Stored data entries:
____

(* ===== verification/Heap.v ===== *)
(** * Heap: the payloads of live allocations ([crates/bn_runtime/src/heap.rs])

    Payloads are indexed by the slot of the handle the reference-counting core
    issued, each with the generation of the handle that owns it.  The theorems
    show that a handle reads and writes its own payload only, and that a stale
    handle is diagnosed, never followed. *)

From S2P Require Import Prelude Text Diag.

#[local] Open Scope string_scope.
#[local] Open Scope Z_scope.

(** [struct Handle] ([crates/bn_value/src/lib.rs]). *)
Record Handle := mkHandle { h_slot : Z; h_generation : Z }.

#[global] Instance Handle_eq_dec : EqDecision Handle.
Proof. solve_decision. Defined.

(** What the memory allocator answers to [try_reserve_exact(length)]. *)
Class Allocator := can_reserve : Z → bool.

(** [struct Heap<T>] *)
Abbreviation Heap T := (list (option (Z * list T))).

Section Heap.
Context {T : Type}.

(** [Err(heap_error(id, message, span))] *)
Definition heap_error {A} (id : DiagId) (message : string) (span : Span) : result A :=
  match argument_schema id with
  | [only] =>
      d ← expect "runtime compatibility diagnostic schema"
            (structured id [(only, message)] span);
      Err d
  | _ => Panic "needs an explicit argument mapping"
  end.

Definition stale {A} (span : Span) : result A :=
  heap_error USE_AFTER_RELEASE "allocation handle refers to released memory" span.

Definition region_index_error {A} (index length : Z) (span : Span) : result A :=
  index_out_of_bounds index length "region" span.

Definition count (h : Heap T) : Z :=
  Z.of_nat (length (List.filter (fun s => match s with Some _ => true | None => false end) h)).

Definition allocation_payload `{Allocator} (length : Z) (initial : T) (span : Span)
    : result (list T) :=
  if can_reserve length then Ok (replicate (Z.to_nat length) initial)
  else heap_error ALLOCATION_TOO_LARGE "allocation payload cannot be reserved" span.

(** [allocations.resize_with(n, || None)] when the vector is shorter. *)
Definition grow (h : Heap T) (n : nat) : Heap T := (h ++ replicate (n - length h) None)%list.

Definition insert `{Allocator} (h : Heap T) (handle : Handle) (length : Z) (initial : T)
    (span : Span) : Heap T * result unit :=
  match allocation_payload length initial span with
  | Ok payload =>
      let slot := Z.to_nat (h_slot handle) in
      let h := grow h (S slot) in
      match h !! slot with
      | Some None => (<[slot := Some (h_generation handle, payload)]> h, Ok tt)
      | _ => (h, Panic "the ARC core issued a handle whose slot is still in use")
      end
  | Err e => (h, Err e)
  | Panic w => (h, Panic w)
  | Fuel => (h, Fuel)
  end.

(** The payload [handle] owns: its slot with its generation. *)
Definition owned (h : Heap T) (handle : Handle) : option (list T) :=
  match h !! Z.to_nat (h_slot handle) with
  | Some (Some (generation, payload)) =>
      if generation =? h_generation handle then Some payload else None
  | _ => None
  end.

Definition remove (h : Heap T) (handle : Handle) : Heap T * option (list T) :=
  match owned h handle with
  | Some payload => (<[Z.to_nat (h_slot handle) := None]> h, Some payload)
  | None => (h, None)
  end.

Definition payload (h : Heap T) (handle : Handle) (span : Span) : result (list T) :=
  match owned h handle with
  | Some payload => Ok payload
  | None => stale span
  end.

Definition heap_get (h : Heap T) (handle : Handle) (index : Z) (span : Span) : result T :=
  payload ← payload h handle span;
  match payload !! Z.to_nat index with
  | Some v => Ok v
  | None => region_index_error index (Z.of_nat (length payload)) span
  end.

(** [*heap.get_mut(handle, index, span)? = value] *)
Definition heap_set (h : Heap T) (handle : Handle) (index : Z) (value : T) (span : Span)
    : Heap T * result unit :=
  match payload h handle span with
  | Ok payload =>
      match payload !! Z.to_nat index with
      | Some _ =>
          (<[Z.to_nat (h_slot handle) :=
               Some (h_generation handle, <[Z.to_nat index := value]> payload)]> h, Ok tt)
      | None => (h, region_index_error index (Z.of_nat (length payload)) span)
      end
  | Err e => (h, Err e)
  | Panic w => (h, Panic w)
  | Fuel => (h, Fuel)
  end.

Definition len (h : Heap T) (handle : Handle) (span : Span) : result Z :=
  payload ← payload h handle span; Ok (Z.of_nat (length payload)).

(** ** Lemmas *)

Lemma stale_raises {A} span :
  @stale A span = Err (mkDiagnostic USE_AFTER_RELEASE
    "allocation handle refers to released memory" span
    [("detail", "allocation handle refers to released memory")]).
Proof. reflexivity. Qed.

Lemma grow_lookup h n i p : grow h n !! i = Some (Some p) ↔ h !! i = Some (Some p).
Proof.
  unfold grow. destruct (Nat.lt_ge_cases i (length h)).
  - by rewrite lookup_app_l.
  - rewrite lookup_app_r by done. rewrite (lookup_ge_None_2 h i) by done.
    split; [|discriminate]. intros Hi. apply lookup_replicate in Hi as [? _]. discriminate.
Qed.

Lemma grow_length h n : (n <= length (grow h n))%nat.
Proof. unfold grow. rewrite length_app, length_replicate. lia. Qed.

Lemma grow_owned h n handle : owned (grow h n) handle = owned h handle.
Proof.
  unfold owned. destruct (grow h n !! _) as [[p|]|] eqn:E.
  - apply grow_lookup in E. by rewrite E.
  - destruct (h !! _) as [[q|]|] eqn:E2; try done. apply (grow_lookup h n) in E2. congruence.
  - destruct (h !! _) as [[q|]|] eqn:E2; try done. apply (grow_lookup h n) in E2. congruence.
Qed.

Lemma owned_put h slot g p handle :
  0 ≤ slot → 0 ≤ h_slot handle → (Z.to_nat slot < length h)%nat →
  owned (<[Z.to_nat slot := Some (g, p)]> h) handle =
    if h_slot handle =? slot then (if g =? h_generation handle then Some p else None)
    else owned h handle.
Proof.
  intros Hs Hh Hlt. unfold owned. destruct (h_slot handle =? slot) eqn:E; z_bools.
  - rewrite E, list_lookup_insert_eq by done. done.
  - by rewrite list_lookup_insert_ne by lia.
Qed.
End Heap.

(** ** Theorems *)

Lemma insert_inv {T} `{Allocator} (h h' : Heap T) handle length initial span :
  insert h handle length initial span = (h', Ok tt) →
  h' = <[Z.to_nat (h_slot handle) :=
          Some (h_generation handle, replicate (Z.to_nat length) initial)]>
         (grow h (S (Z.to_nat (h_slot handle))))
  ∧ grow h (S (Z.to_nat (h_slot handle))) !! Z.to_nat (h_slot handle) = Some None.
Proof.
  unfold insert, allocation_payload. destruct (can_reserve length); [|discriminate].
  destruct (grow h _ !! _) as [[e|]|] eqn:E; [discriminate| |discriminate].
  by intros [= <-].
Qed.

Lemma insert_reads {T} `{Allocator} (h h' : Heap T) (handle other : Handle)
    (length : Z) (initial : T) (span span' : Span) (index : Z)
    (Hslot : 0 ≤ h_slot handle) (Hother : 0 ≤ h_slot other) (Hindex : 0 ≤ index)
    (Hinsert : insert h handle length initial span = (h', Ok tt)) :
  heap_get h' other index span' =
    if decide (other = handle) then
      if index <? length then Ok initial
      else region_index_error index (Z.max 0 length) span'
    else heap_get h other index span'.
Proof.
  apply insert_inv in Hinsert as [-> Hnone]. unfold heap_get, payload.
  rewrite owned_put by (try done; pose proof (grow_length h (S (Z.to_nat (h_slot handle)))); lia).
  destruct (decide (other = handle)) as [->|Hne].
  - rewrite !Z.eqb_refl. simpl. destruct (index <? length) eqn:E; z_bools.
    + rewrite lookup_replicate_2 by lia. done.
    + rewrite (lookup_ge_None_2 (replicate _ _)) by (rewrite length_replicate; lia).
      rewrite length_replicate. f_equal. lia.
  - destruct (h_slot other =? h_slot handle) eqn:E; z_bools; [|by rewrite grow_owned].
    destruct (h_generation handle =? h_generation other) eqn:E2; z_bools.
    { destruct Hne. destruct other, handle; simpl in *; congruence. }
    assert (owned h other = None) as ->; [|done].
    rewrite <- (grow_owned h (S (Z.to_nat (h_slot handle)))). unfold owned. by rewrite E, Hnone.
Qed.

(** A new payload holds [length] copies of the initial value, exactly for its
    own handle; every other handle reads what it read before. *)
Theorem heap_insert_spec {T} `{Allocator} (h h' : Heap T) (handle other : Handle)
    (length : Z) (initial : T) (span span' : Span) (index : Z)
    (Hslot : 0 ≤ h_slot handle) (Hother : 0 ≤ h_slot other) (Hindex : 0 ≤ index)
    (Hinsert : insert h handle length initial span = (h', Ok tt)) :
  heap_get h' other index span' =
    if decide (other = handle) then
      if index <? length then Ok initial
      else region_index_error index (Z.max 0 length) span'
    else heap_get h other index span'.
Proof. by apply (insert_reads h h' handle other length initial span). Qed.

Definition test_allocator : Allocator := fun n => n <=? 1000.

Lemma heap_insert_spec_witness :
  heap_get (insert (H := test_allocator) [] (mkHandle 2 7) 3 5 default_span).1
    (mkHandle 2 7) 1 default_span =
    (if decide (mkHandle 2 7 = mkHandle 2 7) then
       if 1 <? 3 then Ok 5 else region_index_error 1 (Z.max 0 3) default_span
     else heap_get [] (mkHandle 2 7) 1 default_span).
Proof.
  apply (@heap_insert_spec Z test_allocator [] _ (mkHandle 2 7) (mkHandle 2 7) 3 5 default_span);
    [discriminate.. | reflexivity].
Defined.

(** After [remove] the handle owns nothing; the others own what they owned. *)
Lemma owned_remove {T} (h : Heap T) handle other :
  0 ≤ h_slot handle → 0 ≤ h_slot other →
  owned (remove h handle).1 other = if decide (other = handle) then None else owned h other.
Proof.
  intros Hslot Hother. unfold remove. destruct (owned h handle) as [p|] eqn:Hown; cbn [fst].
  - unfold owned in Hown |- *.
    destruct (h !! Z.to_nat (h_slot handle)) as [[[g q]|]|] eqn:Hl; try discriminate.
    destruct (g =? h_generation handle) eqn:Hg; [|discriminate]. z_bools.
    destruct (Z.eq_dec (h_slot other) (h_slot handle)) as [E|E].
    + rewrite E, list_lookup_insert_eq by exact (lookup_lt_Some _ _ _ Hl). rewrite Hl.
      destruct (decide (other = handle)) as [->|Hne]; [done|].
      destruct (g =? h_generation other) eqn:E2; z_bools; [|done].
      destruct Hne. destruct other, handle; simpl in *; congruence.
    + rewrite list_lookup_insert_ne by lia. rewrite decide_False by congruence. done.
  - destruct (decide (other = handle)) as [->|Hne]; done.
Qed.

Lemma heap_get_unowned {T} (h : Heap T) handle index span :
  owned h handle = None → raises (heap_get h handle index span) USE_AFTER_RELEASE span.
Proof. intros Hn. unfold heap_get, payload. by rewrite Hn. Qed.

Lemma heap_get_owned {T} (h h' : Heap T) handle index span :
  owned h handle = owned h' handle → heap_get h handle index span = heap_get h' handle index span.
Proof. intros E. unfold heap_get, payload. by rewrite E. Qed.

(** After [remove] every access through the handle is diagnosed as a use after
    release, whatever the slot is reused for under other generations. *)
Theorem heap_remove_spec {T} (h h' : Heap T) (handle other : Handle) (data : list T)
    (index : Z) (span : Span) (Hslot : 0 ≤ h_slot handle) (Hother : 0 ≤ h_slot other)
    (Hremove : remove h handle = (h', Some data)) :
  raises (heap_get h' handle index span) USE_AFTER_RELEASE span
  ∧ remove h' handle = (h', None)
  ∧ (other ≠ handle → heap_get h' other index span = heap_get h other index span).
Proof.
  assert (h' = (remove h handle).1) as -> by (by rewrite Hremove).
  pose proof (owned_remove h handle handle Hslot Hslot) as Hown. rewrite decide_True in Hown by done.
  split; [by apply heap_get_unowned|]. split; [unfold remove at 1; by rewrite Hown|].
  intros Hne. apply heap_get_owned. rewrite owned_remove by done. by rewrite decide_False.
Qed.

Lemma heap_remove_spec_witness :
  raises (heap_get (T := Z) [None] (mkHandle 0 1) 0 default_span) USE_AFTER_RELEASE default_span
  ∧ remove (T := Z) [None] (mkHandle 0 1) = ([None], None)
  ∧ (mkHandle 0 2 ≠ mkHandle 0 1 →
     heap_get (T := Z) [None] (mkHandle 0 2) 0 default_span
     = heap_get [Some (1, [4])] (mkHandle 0 2) 0 default_span).
Proof.
  apply (heap_remove_spec [Some (1, [4])] [None] (mkHandle 0 1) (mkHandle 0 2) [4]);
    [discriminate.. | reflexivity].
Defined.

Lemma set_reads {T} (h : Heap T) (handle other : Handle) (index j : Z) (value : T)
    (span : Span) (Hslot : 0 ≤ h_slot handle) (Hother : 0 ≤ h_slot other)
    (Hindex : 0 ≤ index) (Hj : 0 ≤ j) :
  match heap_set h handle index value span with
  | (h', Ok _) =>
      heap_get h' other j span =
        if decide (other = handle ∧ j = index) then Ok value else heap_get h other j span
  | (h', r) => h' = h ∧ ∀ w, r ≠ Panic w
  end.
Proof.
  unfold heap_set, payload. destruct (owned h handle) as [p|] eqn:Hown; [|done].
  destruct (p !! Z.to_nat index) as [old|] eqn:Hp; [|done].
  unfold owned in Hown. destruct (h !! Z.to_nat (h_slot handle)) as [[[g q]|]|] eqn:Hl; try discriminate.
  destruct (g =? h_generation handle) eqn:Hg; [|discriminate]. injection Hown as ->. z_bools. subst g.
  unfold heap_get, payload. rewrite owned_put by (try done; exact (lookup_lt_Some _ _ _ Hl)).
  destruct (h_slot other =? h_slot handle) eqn:E; z_bools.
  - destruct (h_generation handle =? h_generation other) eqn:E2; z_bools.
    + assert (other = handle) as -> by (destruct other, handle; simpl in *; congruence).
      assert (owned h handle = Some p) as -> by (unfold owned; by rewrite Hl, Z.eqb_refl).
      simpl. destruct (decide (handle = handle ∧ j = index)) as [[_ ->]|Hne].
      * by rewrite list_lookup_insert_eq by exact (lookup_lt_Some _ _ _ Hp).
      * rewrite list_lookup_insert_ne by (intros Eq; apply Hne; split; [done|lia]).
        by rewrite length_insert.
    + rewrite decide_False by (intros [-> _]; congruence).
      unfold owned. rewrite E, Hl. apply Z.eqb_neq in E2. by rewrite E2.
  - rewrite decide_False by (intros [-> _]; congruence). done.
Qed.

(** A write changes the element it names and nothing else, and refuses an
    index outside the region without changing the heap. *)
Theorem heap_set_spec {T} (h : Heap T) (handle other : Handle) (index j : Z) (value : T)
    (span : Span) (Hslot : 0 ≤ h_slot handle) (Hother : 0 ≤ h_slot other)
    (Hindex : 0 ≤ index) (Hj : 0 ≤ j) :
  match heap_set h handle index value span with
  | (h', Ok _) =>
      heap_get h' other j span =
        if decide (other = handle ∧ j = index) then Ok value else heap_get h other j span
  | (h', r) => h' = h ∧ ∀ w, r ≠ Panic w
  end.
Proof. by apply set_reads. Qed.

Lemma heap_set_spec_witness :
  match heap_set [Some (1, [4; 5])] (mkHandle 0 1) 1 9 default_span with
  | (h', Ok _) =>
      heap_get h' (mkHandle 0 1) 1 default_span =
        if decide (mkHandle 0 1 = mkHandle 0 1 ∧ 1 = 1) then Ok 9
        else heap_get [Some (1, [4; 5])] (mkHandle 0 1) 1 default_span
  | (h', r) => h' = [Some (1, [4; 5])] ∧ ∀ w, r ≠ Panic w
  end.
Proof. apply (heap_set_spec [Some (1, [4; 5])]); discriminate. Defined.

____

**WHAT TO WORK ON:**
What do the lines above say from the one containing "an explicit argument" down to the one containing "Z.of_nat (length (List.filter"? Return them exactly, both end lines included, and only them.

**SOLUTION FOR THIS EXERCISE:**
  | _ => Panic "needs an explicit argument mapping"
  end.

Definition stale {A} (span : Span) : result A :=
  heap_error USE_AFTER_RELEASE "allocation handle refers to released memory" span.

Definition region_index_error {A} (index length : Z) (span : Span) : result A :=
  index_out_of_bounds index length "region" span.

Definition count (h : Heap T) : Z :=
  Z.of_nat (length (List.filter (fun s => match s with Some _ => true | None => false end) h)).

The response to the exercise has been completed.